Lemma processServices_manifest services baseDir bundleName bundleVersion :
  ∀ compose imageMap w compose' imageMap' w',
    processServices H E services baseDir bundleName bundleVersion compose
      imageMap w = (OK (compose', imageMap'), w') →
    NoDup services.*1 →
    (∀ name svc, (name, svc) ∈ services →
                 Services compose !! name = Some svc) →
    sameSections compose compose'
    ∧ (∀ name, name ∉ services.*1 →
               Services compose' !! name = Services compose !! name)
    ∧ (∀ name svc, (name, svc) ∈ services →
         ∃ svc', Services compose' !! name = Some svc'
                 ∧ Build svc' = None
                 ∧ ((Build svc = None ∧ svc' = svc)
                    ∨ (is_Some (Build svc)
                       ∧ svc' = set_built svc
                                  (syntheticReference bundleName name
                                     bundleVersion)))
                 ∧ (Image svc' ≠ "" → is_Some (imageMap' !! Image svc')))
    ∧ (∀ ref, is_Some (imageMap !! ref) → is_Some (imageMap' !! ref))
    ∧ (∀ ref, is_Some (imageMap' !! ref) →
              is_Some (imageMap !! ref)
              ∨ ∃ name svc', name ∈ services.*1
                             ∧ Services compose' !! name = Some svc'
                             ∧ Image svc' = ref).
Proof.
  induction services as [|[name svc] rest IH];
    intros compose imageMap w compose' imageMap' w' Hrun Hnodup Hin.
  - injection Hrun as <- <- <-. repeat split; try done.
    + by intros ?? []%elem_of_nil.
    + by left.
  - cbn [processServices] in Hrun.
    apply bind_OK in Hrun as ([imageName svc1] & w1 & Hhead%wrapped_OK & Hrun).
    apply processServiceWithBundle_result in Hhead.
    apply NoDup_cons in Hnodup as [Hfresh Hnodup]. cbn in Hfresh.
    assert (Hsvc : Build svc1 = None ∧ Image svc1 = imageName
                   ∧ ((Build svc = None ∧ svc1 = svc)
                      ∨ (is_Some (Build svc)
                         ∧ svc1 = set_built svc
                                    (syntheticReference bundleName name
                                       bundleVersion)))).
    { destruct Hhead as [(Hb & -> & ->)|(? & -> & ->)]; auto. }
    destruct Hsvc as (Hb1 & Hi1 & Hshape).
    case_bool_decide as Hname.
    + apply IH in Hrun as (Hsec & Hout & Hrest & Hmono & Hkeys);
        [|done|].
      2:{ intros k v Hk. cbn. rewrite lookup_insert_ne.
          - apply Hin. by right.
          - intros <-. apply Hfresh. apply list_elem_of_fmap.
            by exists (name, v). }
      assert (Hhere : Services compose' !! name = Some svc1).
      { rewrite Hout by done. cbn. apply lookup_insert_eq. }
      split; [exact Hsec|]. split; [|split; [|split]].
      * intros k [Hk1 Hk2]%not_elem_of_cons. rewrite Hout by done.
        cbn. by rewrite lookup_insert_ne.
      * intros k v [[= -> ->]|Hk]%elem_of_cons; [|by apply Hrest].
        exists svc1. repeat split; try done.
        intros _. apply Hmono. rewrite Hi1, lookup_insert_eq. by eexists.
      * intros ref Href. apply Hmono. rewrite lookup_insert.
        case_decide; [by eexists|done].
      * intros ref [Href|(k & v & Hk & Hv & Hiv)]%Hkeys.
        -- rewrite lookup_insert in Href. case_decide; [subst|by left].
           right. exists name, svc1. repeat split; try done. by left.
        -- right. exists k, v. repeat split; try done. by right.
    + apply IH in Hrun as (Hsec & Hout & Hrest & Hmono & Hkeys);
        [|done|intros k v Hk; apply Hin; by right].
      assert (Himage : imageName = "") by done.
      assert (Build svc = None ∧ svc1 = svc) as [Hb0 ->].
      { destruct Hhead as [(? & -> & _)|(_ & Hsyn & _)]; [done|].
        rewrite Himage in Hsyn. by destruct (syntheticReference_not_empty
                                               bundleName name bundleVersion). }
      split; [exact Hsec|]. split; [|split; [|split]].
      * intros k [Hk1 Hk2]%not_elem_of_cons. by apply Hout.
      * intros k v [[= -> ->]|Hk]%elem_of_cons; [|by apply Hrest].
        exists svc. rewrite Hout by done. split; [apply Hin; by left|].
        split; [done|]. split; [by left|]. by rewrite Hi1, Himage.
      * done.
      * intros ref [Href|(k & v & Hk & Hv & Hiv)]%Hkeys; [by left|].
        right. exists k, v. repeat split; try done. by right.
Qed.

◆ ◆ ◆

HOW TO COMPLETE THIS TASK
Begin with the top line of the material and go as far as the line with "induction services as". Set down those lines exactly, both ends included, and nothing more.

EXERCISE ANSWER
Lemma processServices_manifest services baseDir bundleName bundleVersion :
  ∀ compose imageMap w compose' imageMap' w',
    processServices H E services baseDir bundleName bundleVersion compose
      imageMap w = (OK (compose', imageMap'), w') →
    NoDup services.*1 →
    (∀ name svc, (name, svc) ∈ services →
                 Services compose !! name = Some svc) →
    sameSections compose compose'
    ∧ (∀ name, name ∉ services.*1 →
               Services compose' !! name = Services compose !! name)
    ∧ (∀ name svc, (name, svc) ∈ services →
         ∃ svc', Services compose' !! name = Some svc'
                 ∧ Build svc' = None
                 ∧ ((Build svc = None ∧ svc' = svc)
                    ∨ (is_Some (Build svc)
                       ∧ svc' = set_built svc
                                  (syntheticReference bundleName name
                                     bundleVersion)))
                 ∧ (Image svc' ≠ "" → is_Some (imageMap' !! Image svc')))
    ∧ (∀ ref, is_Some (imageMap !! ref) → is_Some (imageMap' !! ref))
    ∧ (∀ ref, is_Some (imageMap' !! ref) →
              is_Some (imageMap !! ref)
              ∨ ∃ name svc', name ∈ services.*1
                             ∧ Services compose' !! name = Some svc'
                             ∧ Image svc' = ref).
Proof.
  induction services as [|[name svc] rest IH];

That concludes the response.